Stored data
◇ ◇ ◇
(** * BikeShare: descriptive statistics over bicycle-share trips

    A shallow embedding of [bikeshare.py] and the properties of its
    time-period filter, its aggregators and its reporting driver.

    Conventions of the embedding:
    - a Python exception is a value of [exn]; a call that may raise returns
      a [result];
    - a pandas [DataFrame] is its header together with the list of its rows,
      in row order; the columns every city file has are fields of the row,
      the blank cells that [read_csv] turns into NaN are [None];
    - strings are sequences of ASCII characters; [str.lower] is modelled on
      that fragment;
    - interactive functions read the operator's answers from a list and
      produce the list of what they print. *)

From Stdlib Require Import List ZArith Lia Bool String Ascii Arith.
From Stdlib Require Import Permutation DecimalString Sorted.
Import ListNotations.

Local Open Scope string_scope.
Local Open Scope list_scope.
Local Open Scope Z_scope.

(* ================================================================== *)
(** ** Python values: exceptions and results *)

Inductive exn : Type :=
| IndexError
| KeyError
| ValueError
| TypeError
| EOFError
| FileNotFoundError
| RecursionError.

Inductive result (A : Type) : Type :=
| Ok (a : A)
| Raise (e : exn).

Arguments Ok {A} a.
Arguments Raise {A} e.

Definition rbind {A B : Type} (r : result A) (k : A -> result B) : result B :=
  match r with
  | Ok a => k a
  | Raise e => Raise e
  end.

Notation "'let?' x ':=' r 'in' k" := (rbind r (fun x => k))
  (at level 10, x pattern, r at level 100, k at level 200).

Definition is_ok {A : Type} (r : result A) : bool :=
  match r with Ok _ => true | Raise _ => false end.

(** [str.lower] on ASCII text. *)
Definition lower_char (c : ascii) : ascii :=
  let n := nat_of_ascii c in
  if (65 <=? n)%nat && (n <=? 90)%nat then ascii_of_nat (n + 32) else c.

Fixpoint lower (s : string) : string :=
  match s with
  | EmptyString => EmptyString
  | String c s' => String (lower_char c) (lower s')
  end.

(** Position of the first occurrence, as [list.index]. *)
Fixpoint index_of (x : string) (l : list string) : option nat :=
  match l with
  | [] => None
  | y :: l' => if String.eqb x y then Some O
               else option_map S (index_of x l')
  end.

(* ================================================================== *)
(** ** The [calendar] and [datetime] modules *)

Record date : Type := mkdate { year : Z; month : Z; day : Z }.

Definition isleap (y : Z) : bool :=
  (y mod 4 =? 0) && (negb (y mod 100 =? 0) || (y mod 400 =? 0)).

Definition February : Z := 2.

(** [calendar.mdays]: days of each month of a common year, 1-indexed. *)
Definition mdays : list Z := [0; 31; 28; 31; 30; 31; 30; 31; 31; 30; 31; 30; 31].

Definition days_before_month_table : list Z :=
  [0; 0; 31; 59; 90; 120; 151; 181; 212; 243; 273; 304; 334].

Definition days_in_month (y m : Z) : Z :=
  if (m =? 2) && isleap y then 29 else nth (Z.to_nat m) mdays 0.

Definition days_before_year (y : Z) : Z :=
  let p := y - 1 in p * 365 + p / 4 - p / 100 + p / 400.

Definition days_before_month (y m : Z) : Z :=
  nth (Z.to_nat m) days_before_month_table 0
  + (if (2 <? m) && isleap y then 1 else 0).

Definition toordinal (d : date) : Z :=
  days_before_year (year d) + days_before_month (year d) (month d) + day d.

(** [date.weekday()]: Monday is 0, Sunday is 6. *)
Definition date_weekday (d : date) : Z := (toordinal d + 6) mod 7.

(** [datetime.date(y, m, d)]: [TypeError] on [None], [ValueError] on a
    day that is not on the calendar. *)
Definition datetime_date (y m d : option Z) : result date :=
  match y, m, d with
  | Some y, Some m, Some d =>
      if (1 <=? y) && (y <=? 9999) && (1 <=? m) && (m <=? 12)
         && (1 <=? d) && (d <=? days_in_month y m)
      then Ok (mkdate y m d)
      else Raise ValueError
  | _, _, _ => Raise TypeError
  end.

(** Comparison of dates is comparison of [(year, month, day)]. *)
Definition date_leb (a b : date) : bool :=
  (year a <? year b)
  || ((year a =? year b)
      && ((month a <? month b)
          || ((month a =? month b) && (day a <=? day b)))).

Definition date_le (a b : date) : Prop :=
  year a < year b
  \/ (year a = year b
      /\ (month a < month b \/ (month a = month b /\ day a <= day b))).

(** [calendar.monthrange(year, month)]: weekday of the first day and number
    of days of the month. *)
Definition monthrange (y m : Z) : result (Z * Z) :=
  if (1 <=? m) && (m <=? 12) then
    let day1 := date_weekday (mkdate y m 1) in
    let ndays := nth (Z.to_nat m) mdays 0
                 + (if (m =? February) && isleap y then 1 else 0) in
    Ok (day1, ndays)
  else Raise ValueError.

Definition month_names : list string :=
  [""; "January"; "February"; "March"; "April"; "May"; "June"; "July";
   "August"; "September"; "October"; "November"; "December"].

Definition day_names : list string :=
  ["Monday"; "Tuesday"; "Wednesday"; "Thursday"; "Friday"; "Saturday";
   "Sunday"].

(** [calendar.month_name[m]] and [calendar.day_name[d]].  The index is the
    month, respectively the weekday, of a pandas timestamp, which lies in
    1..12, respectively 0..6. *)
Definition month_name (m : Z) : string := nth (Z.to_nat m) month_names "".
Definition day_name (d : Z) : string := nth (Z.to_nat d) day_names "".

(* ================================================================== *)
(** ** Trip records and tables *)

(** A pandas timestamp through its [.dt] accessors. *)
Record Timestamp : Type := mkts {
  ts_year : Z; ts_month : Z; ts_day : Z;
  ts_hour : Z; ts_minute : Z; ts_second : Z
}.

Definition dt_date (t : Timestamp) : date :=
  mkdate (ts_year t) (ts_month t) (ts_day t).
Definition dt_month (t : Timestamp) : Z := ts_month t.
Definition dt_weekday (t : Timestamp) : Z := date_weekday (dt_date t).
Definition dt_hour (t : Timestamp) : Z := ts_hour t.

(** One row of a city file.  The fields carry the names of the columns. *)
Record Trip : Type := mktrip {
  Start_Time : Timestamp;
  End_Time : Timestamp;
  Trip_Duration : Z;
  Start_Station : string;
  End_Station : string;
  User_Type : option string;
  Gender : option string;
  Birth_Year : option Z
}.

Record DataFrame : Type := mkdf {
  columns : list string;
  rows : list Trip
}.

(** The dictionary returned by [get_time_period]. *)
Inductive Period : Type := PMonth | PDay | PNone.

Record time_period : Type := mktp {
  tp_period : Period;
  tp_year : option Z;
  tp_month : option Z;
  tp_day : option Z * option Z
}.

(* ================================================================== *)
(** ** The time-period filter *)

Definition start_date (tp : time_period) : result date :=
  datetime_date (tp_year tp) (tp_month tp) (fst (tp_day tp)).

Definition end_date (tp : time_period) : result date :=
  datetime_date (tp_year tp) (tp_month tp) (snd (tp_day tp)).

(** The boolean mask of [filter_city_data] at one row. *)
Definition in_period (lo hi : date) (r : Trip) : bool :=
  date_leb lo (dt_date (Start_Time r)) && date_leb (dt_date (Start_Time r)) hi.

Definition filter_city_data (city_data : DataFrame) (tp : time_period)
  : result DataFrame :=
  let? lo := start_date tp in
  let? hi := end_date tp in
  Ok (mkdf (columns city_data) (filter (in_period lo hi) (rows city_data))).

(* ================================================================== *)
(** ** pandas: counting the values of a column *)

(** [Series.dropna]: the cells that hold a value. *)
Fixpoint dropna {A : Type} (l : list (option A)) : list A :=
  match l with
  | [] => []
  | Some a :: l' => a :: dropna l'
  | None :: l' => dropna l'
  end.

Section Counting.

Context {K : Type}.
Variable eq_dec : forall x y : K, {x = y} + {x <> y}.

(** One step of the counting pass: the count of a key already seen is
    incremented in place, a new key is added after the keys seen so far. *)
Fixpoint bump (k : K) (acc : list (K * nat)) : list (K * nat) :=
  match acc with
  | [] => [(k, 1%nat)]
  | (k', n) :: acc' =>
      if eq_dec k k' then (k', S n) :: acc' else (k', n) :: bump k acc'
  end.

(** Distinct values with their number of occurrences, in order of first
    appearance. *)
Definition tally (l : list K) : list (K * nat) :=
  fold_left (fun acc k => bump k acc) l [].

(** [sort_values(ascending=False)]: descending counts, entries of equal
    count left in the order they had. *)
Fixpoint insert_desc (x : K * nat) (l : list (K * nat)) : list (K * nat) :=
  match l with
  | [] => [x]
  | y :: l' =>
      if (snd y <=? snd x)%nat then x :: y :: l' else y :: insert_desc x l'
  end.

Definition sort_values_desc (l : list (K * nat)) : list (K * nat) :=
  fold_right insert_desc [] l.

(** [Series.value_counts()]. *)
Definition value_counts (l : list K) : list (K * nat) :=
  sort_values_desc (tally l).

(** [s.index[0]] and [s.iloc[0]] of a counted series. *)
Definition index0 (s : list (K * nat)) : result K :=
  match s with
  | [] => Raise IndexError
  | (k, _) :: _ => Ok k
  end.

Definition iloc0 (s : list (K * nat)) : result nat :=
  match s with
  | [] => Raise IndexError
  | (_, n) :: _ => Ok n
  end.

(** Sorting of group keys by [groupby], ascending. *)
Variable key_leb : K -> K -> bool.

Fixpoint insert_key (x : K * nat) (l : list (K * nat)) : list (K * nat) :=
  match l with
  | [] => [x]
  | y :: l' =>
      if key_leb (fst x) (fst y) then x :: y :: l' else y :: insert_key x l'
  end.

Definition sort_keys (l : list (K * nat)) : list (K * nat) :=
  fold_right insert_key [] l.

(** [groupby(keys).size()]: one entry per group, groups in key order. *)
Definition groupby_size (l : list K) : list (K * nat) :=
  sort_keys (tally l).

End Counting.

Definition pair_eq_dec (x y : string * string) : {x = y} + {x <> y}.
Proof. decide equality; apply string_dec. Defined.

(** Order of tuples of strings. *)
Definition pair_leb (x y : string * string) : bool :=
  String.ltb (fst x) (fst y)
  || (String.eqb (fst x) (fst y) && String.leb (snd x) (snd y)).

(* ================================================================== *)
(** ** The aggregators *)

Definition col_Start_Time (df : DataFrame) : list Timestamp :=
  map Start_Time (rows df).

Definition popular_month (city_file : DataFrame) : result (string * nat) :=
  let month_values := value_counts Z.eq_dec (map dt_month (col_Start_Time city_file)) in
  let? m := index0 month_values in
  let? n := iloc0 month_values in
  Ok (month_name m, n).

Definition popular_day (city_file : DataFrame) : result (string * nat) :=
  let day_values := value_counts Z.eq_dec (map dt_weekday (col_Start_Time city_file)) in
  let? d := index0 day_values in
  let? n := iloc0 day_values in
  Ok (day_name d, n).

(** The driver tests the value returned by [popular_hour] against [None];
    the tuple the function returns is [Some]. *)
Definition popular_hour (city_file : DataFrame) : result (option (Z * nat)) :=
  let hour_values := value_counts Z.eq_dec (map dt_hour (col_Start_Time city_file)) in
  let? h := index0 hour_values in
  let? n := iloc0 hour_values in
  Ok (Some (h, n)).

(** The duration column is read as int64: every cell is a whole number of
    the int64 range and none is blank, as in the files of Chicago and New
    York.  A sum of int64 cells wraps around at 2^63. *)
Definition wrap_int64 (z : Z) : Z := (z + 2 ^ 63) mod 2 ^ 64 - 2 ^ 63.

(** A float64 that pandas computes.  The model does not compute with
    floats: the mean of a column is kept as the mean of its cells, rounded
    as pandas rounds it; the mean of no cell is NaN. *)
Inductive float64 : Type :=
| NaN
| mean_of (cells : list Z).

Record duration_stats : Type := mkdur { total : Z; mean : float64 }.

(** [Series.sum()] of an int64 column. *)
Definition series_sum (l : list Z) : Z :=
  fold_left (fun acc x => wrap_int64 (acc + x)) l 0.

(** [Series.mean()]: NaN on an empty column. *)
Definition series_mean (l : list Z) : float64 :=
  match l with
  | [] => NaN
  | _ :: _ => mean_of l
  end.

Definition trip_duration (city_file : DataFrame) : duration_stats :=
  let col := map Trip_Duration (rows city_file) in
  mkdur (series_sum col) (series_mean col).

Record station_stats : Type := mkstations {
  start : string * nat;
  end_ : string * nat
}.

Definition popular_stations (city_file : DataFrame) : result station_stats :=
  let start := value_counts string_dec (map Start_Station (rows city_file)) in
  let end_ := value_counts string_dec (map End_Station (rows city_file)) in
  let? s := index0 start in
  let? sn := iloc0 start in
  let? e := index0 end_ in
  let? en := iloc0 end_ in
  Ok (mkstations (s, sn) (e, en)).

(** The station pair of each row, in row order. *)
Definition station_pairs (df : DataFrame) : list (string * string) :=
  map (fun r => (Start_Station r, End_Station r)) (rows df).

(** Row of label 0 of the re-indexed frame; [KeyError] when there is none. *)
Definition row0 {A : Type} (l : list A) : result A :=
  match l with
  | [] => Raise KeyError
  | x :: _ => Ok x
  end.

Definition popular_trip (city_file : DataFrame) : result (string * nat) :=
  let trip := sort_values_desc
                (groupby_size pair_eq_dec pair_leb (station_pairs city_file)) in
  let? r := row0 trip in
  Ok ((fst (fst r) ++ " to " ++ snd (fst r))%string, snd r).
◇ ◇ ◇
**Brief:**
The answer is the line containing "[] => Raise KeyError" together with every line after it in the records, repeated exactly and with nothing else.

**Answer box:**
  | [] => Raise KeyError
  | x :: _ => Ok x
  end.

Definition popular_trip (city_file : DataFrame) : result (string * nat) :=
  let trip := sort_values_desc
                (groupby_size pair_eq_dec pair_leb (station_pairs city_file)) in
  let? r := row0 trip in
  Ok ((fst (fst r) ++ " to " ++ snd (fst r))%string, snd r).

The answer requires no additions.